• Problem to solve: All lines from the one containing "induction row as [|x row IH]; cbn;" down to the one containing "node, and the", both ends included, are to be given again exactly; omit the rest of the listing below.

*****

(** The arrays after the edges [done]. *)
#[local] Definition filled (done : list lineage_edge) (arrays : list nat * list nat) : Prop :=
  length (fst arrays) = length edges /\
  length (snd arrays) = node_count /\
  (forall w, w < node_count ->
    snd arrays !!! w = cell w (length (with_end parent done w))) /\
  (forall w k e, with_end parent done w !! k = Some e ->
    fst arrays !! cell w k = Some (child e)).

Lemma filled_step done e todo arrays : edges = done ++ e :: todo ->
  filled done arrays -> filled (done ++ [e]) (place_child arrays e).
Proof.
  intros Hedges (Hlc & Hlp & Hcur & Hch). destruct arrays as [children cursor].
  cbn [fst snd] in *. unfold filled, place_child. cbn [fst snd].
  assert (Hp : parent e < node_count).
  { rewrite Forall_forall in Hends. apply Hends. rewrite Hedges. set_solver. }
  assert (Hroom : forall w, length (with_end parent (done ++ [e]) w) <=
                            length (with_end parent edges w)).
  { intros w. replace edges with ((done ++ [e]) ++ todo) by (by rewrite <- app_assoc).
    rewrite (with_end_app _ (done ++ [e])), length_app. lia. }
  split; [by rewrite length_insert|]. split; [by rewrite length_bump|]. split.
  - intros w Hw. rewrite bump_lookup by lia. rewrite Hcur by done.
    rewrite with_end_app, length_app, with_end_single. unfold cell.
    repeat case_decide; simpl; try lia; congruence.
  - intros w k e' Hk. rewrite Hcur by done. rewrite with_end_app in Hk.
    pose proof (Hroom w) as Hw. pose proof (Hroom (parent e)) as He.
    rewrite with_end_app, with_end_single, decide_True, length_app in He by done.
    simpl in He.
    apply lookup_app_Some in Hk as [Hk|[Hk Hk']].
    + pose proof (lookup_lt_Some _ _ _ Hk) as Hlt.
      rewrite list_lookup_insert_ne; [by apply Hch|].
      intros Heq. apply cell_inj in Heq as [<- Heq]; [lia..|].
      rewrite with_end_app, length_app in Hw. lia.
    + rewrite with_end_single in Hk'. case_decide as Hw'; [|done].
      subst w. apply list_lookup_singleton_Some in Hk' as [Hk0 <-].
      replace k with (length (with_end parent done (parent e))) by lia.
      apply list_lookup_insert_eq. rewrite Hlc. apply cell_bound. lia.
Qed.

Lemma filled_all : forall todo done arrays, edges = done ++ todo -> filled done arrays ->
  filled edges (foldl place_child arrays todo).
Proof.
  induction todo as [|e todo IH]; intros done arrays Hedges Hf; simpl.
  - by rewrite app_nil_r in Hedges; subst done.
  - apply (IH (done ++ [e])); [by rewrite <- app_assoc|]. by eapply filled_step.
Qed.
Lemma lower_row v w d : (0 <= d < Z.of_nat node_count)%Z -> w < node_count ->
  forall row row', row_ok v row -> lower (id w) d row = Some row' ->
  row_ok v row' /\ map root_node_id row' = map root_node_id row /\
  forall u, u < node_count ->
    depth_of row' u = if decide (u = w) then lesser (depth_of row w) (Some d) else depth_of row u.
Proof.
  intros Hd Hw. induction row as [|x row IH]; intros row' [Hnd Hf] Hl; cbn in Hl; [done|].
  pose proof Hf as Hall. apply Forall_cons in Hf as [(u & e & Hu & He & ->) Hf].
  cbn in Hnd. apply NoDup_cons in Hnd as [Hnin Hnd].
  destruct (bytes_equal _ _) eqn:E.
  - injection Hl as <-. apply bytes_equal_spec in E. cbn in E. apply Hids in E as ->; [|done..].
    assert (Hx : (if (d <? e)%Z then set_depth d (relation_at v w e) else relation_at v w e) =
                 relation_at v w (Z.min e d)).
    { destruct (Z.ltb_spec d e); [by rewrite Z.min_r by lia|by rewrite Z.min_l by lia]. }
    cbn [path_depth relation_at]. fold (relation_at v w e). rewrite Hx. split; [split|split].
    + cbn. by apply NoDup_cons.
    + apply Forall_cons. split; [|done]. exists w, (Z.min e d). split; [done|]. split; [lia|done].
    + done.
    + intros z Hz. cbn. rewrite (decide_True (P := id w = id w)) by done.
      case_decide as H1; case_decide as H2; try done.
      * apply Hids in H1; [|done..]. by subst.
      * by subst.
  - destruct (lower (id w) d row) as [row2|] eqn:El; [|done]. injection Hl as <-.
    apply bytes_equal_false in E. cbn in E.
    destruct (IH row2 (conj Hnd Hf) eq_refl) as ([Hnd2 Hf2] & Hm & Hdep). split; [split|split].
    + cbn. apply NoDup_cons. by rewrite Hm.
    + apply Forall_cons. split; [by exists u, e|done].
    + cbn. by rewrite Hm.
    + intros z Hz. cbn. rewrite (decide_False (P := id u = id w)) by done.
      case_decide as H1; [|by apply Hdep]. case_decide as H2; [by subst|done].
Qed.

Lemma lower_none root d row : lower root d row = None <-> root ∉ map root_node_id row.
Proof.
  induction row as [|x row IH]; cbn; [split; [intros _; apply not_elem_of_nil|done]|].
  rewrite not_elem_of_cons. destruct (bytes_equal _ _) eqn:E.
  - apply bytes_equal_spec in E. naive_solver.
  - apply bytes_equal_false in E. destruct (lower root d row); naive_solver.
Qed.
(* ===== verification/EvidenceLineage.v ===== *)
(** * Evidence lineage: from a batch of nodes and dependences to their roots

    Models [engine/src/evidence_lineage.c] and
    [engine/include/laplace/evidence_lineage.h]: the identity of an evidence
    node, and the batch routine that checks an ordered batch of node records
    followed by dependence edges, rejects a cyclic batch with the path of the
    cycle, and otherwise returns, for every node, the roots it depends on with
    the length of a shortest path to each, in canonical order and with a
    receipt.

    The graph and its search are in [LineageGraph], the propagation of roots in
    [LineageRoots] and [LineageShortest]; this file adds the records, the checks
    and the outputs, and states what a caller gets.  [SIZE_MAX] as an index is
    [None]; the sizes of the allocated arrays are those of a 64-bit machine, and
    the outcome of [calloc] and [malloc] is an argument. *)
From stdpp Require Import prelude relations strings sorting.
From Stdlib Require Import ZArith Lia.
From S2P Require Import Prelude Bytes Sorting Hash LineageGraph LineageRoots LineageShortest.

(** ** Contract constants ([contracts/evidence-lineage.json]) *)
Abbreviation LAPLACE_EVIDENCE_LINEAGE_VERSION := 1 (only parsing).
Abbreviation LAPLACE_EVIDENCE_RECORD_NODE := 1 (only parsing).
Abbreviation LAPLACE_EVIDENCE_RECORD_DEPENDENCE_EDGE := 2 (only parsing).
Abbreviation LAPLACE_EVIDENCE_KIND_OBSERVED := 1 (only parsing).
Abbreviation LAPLACE_EVIDENCE_KIND_CONTRADICTION := 7 (only parsing).
Abbreviation LAPLACE_EVIDENCE_FLAGS_NONE := 0 (only parsing).
Definition LAPLACE_EVIDENCE_NODE_DOMAIN : list Z := domain_bytes "laplace-evidence-node-v1".
Definition LAPLACE_EVIDENCE_RECEIPT_DOMAIN : list Z :=
  domain_bytes "laplace-evidence-lineage-receipt-v1".
(** ** Identity *)
Definition hash_key (hasher : blake3_hasher) (key : laplace_highway_key) : blake3_hasher :=
  let hasher := hash_u32 hasher (key_kind key) in
  let hasher := blake3_hasher_update hasher (authority key) in
  let hasher := blake3_hasher_update hasher (release key) in
  let hasher := blake3_hasher_update hasher (name_space key) in
  let hasher := blake3_hasher_update hasher (local_identifier key) in
  hash_u64 hasher (key_version key).

Definition hash_fingerprints (hasher : blake3_hasher) (p : laplace_source_profile_manifest)
    : blake3_hasher :=
  foldl blake3_hasher_update hasher (fingerprints p).

Definition hash_denominators (hasher : blake3_hasher) (p : laplace_source_profile_manifest)
    : blake3_hasher :=
  foldl hash_u64 hasher (denominators p).

Definition hash_dispositions (hasher : blake3_hasher) (p : laplace_source_profile_manifest)
    : blake3_hasher :=
  let hasher := hash_u64 hasher (closure_subject_count p) in
  let hasher := foldl hash_u64 hasher (dispositions p) in
  let hasher := hash_u64 hasher (not_applicable_mask p) in
  let hasher := hash_u32 hasher (reconstruction_class p) in
  hash_u32 hasher (flags p).

Definition hash_profile (hasher : blake3_hasher) (p : laplace_source_profile_manifest)
    (include_identity : bool) : blake3_hasher :=
  let hasher :=
    if include_identity then blake3_hasher_update hasher (profile_id p) else hasher in
  let hasher := hash_key hasher (coordinate p) in
  let hasher := hash_fingerprints hasher p in
  let hasher := hash_denominators hasher p in
  hash_dispositions hasher p.

Definition laplace_source_profile_identify (profile : ptr laplace_source_profile_manifest)
    (id : ptr laplace_digest256)
    : laplace_source_profile_status * ptr laplace_digest256 :=
  match profile, id with
  | Some p, Some _ =>
      return_when negb (key_kind (coordinate p) =? LAPLACE_HIGHWAY_KIND_SOURCE_PROFILE) ||
        match laplace_highway_coordinate_calculate kinds (Some (coordinate p))
                (Some zero_coordinate) with
        | (LAPLACE_HIGHWAY_OK, _) => false
        | _ => true
        end
        with (LAPLACE_SOURCE_PROFILE_COORDINATE_INVALID, id) ;;
      return_when negb (fingerprints_valid p)
        with (LAPLACE_SOURCE_PROFILE_FINGERPRINT_MISSING, id) ;;
      return_when negb (denominators_valid p)
        with (LAPLACE_SOURCE_PROFILE_DENOMINATOR_INVALID, id) ;;
      return_when
        (reconstruction_class p <? LAPLACE_SOURCE_PROFILE_RECONSTRUCTION_EXACT) ||
        (LAPLACE_SOURCE_PROFILE_RECONSTRUCTION_NONE <? reconstruction_class p)
        with (LAPLACE_SOURCE_PROFILE_RECONSTRUCTION_INVALID, id) ;;
      return_when negb (flags_valid (flags p))
        with (LAPLACE_SOURCE_PROFILE_INVALID_ARGUMENT, id) ;;
      match dispositions_validate p with
      | LAPLACE_SOURCE_PROFILE_OK =>
          let hasher := blake3_hasher_update blake3_hasher_init
                          (domain_bytes "laplace-source-profile-v1") in
          (LAPLACE_SOURCE_PROFILE_OK,
           store id (blake3_hasher_finalize (hash_profile hasher p false)))
      | disposition_status => (disposition_status, id)
      end
  | _, _ => (LAPLACE_SOURCE_PROFILE_INVALID_ARGUMENT, id)
  end.

(** ** Batches *)
Definition empty_receipt : laplace_source_profile_receipt :=
  mk_receipt (zeros 32) (zeros 32) (zeros 32) (zeros 32) 0 0 0 0 0 0 0
    LAPLACE_SOURCE_PROFILE_VERSION 0.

*****

• Result of the exercise:
  induction row as [|x row IH]; cbn; [split; [intros _; apply not_elem_of_nil|done]|].
  rewrite not_elem_of_cons. destruct (bytes_equal _ _) eqn:E.
  - apply bytes_equal_spec in E. naive_solver.
  - apply bytes_equal_false in E. destruct (lower root d row); naive_solver.
Qed.
(* ===== verification/EvidenceLineage.v ===== *)
(** * Evidence lineage: from a batch of nodes and dependences to their roots

    Models [engine/src/evidence_lineage.c] and
    [engine/include/laplace/evidence_lineage.h]: the identity of an evidence
    node, and the batch routine that checks an ordered batch of node records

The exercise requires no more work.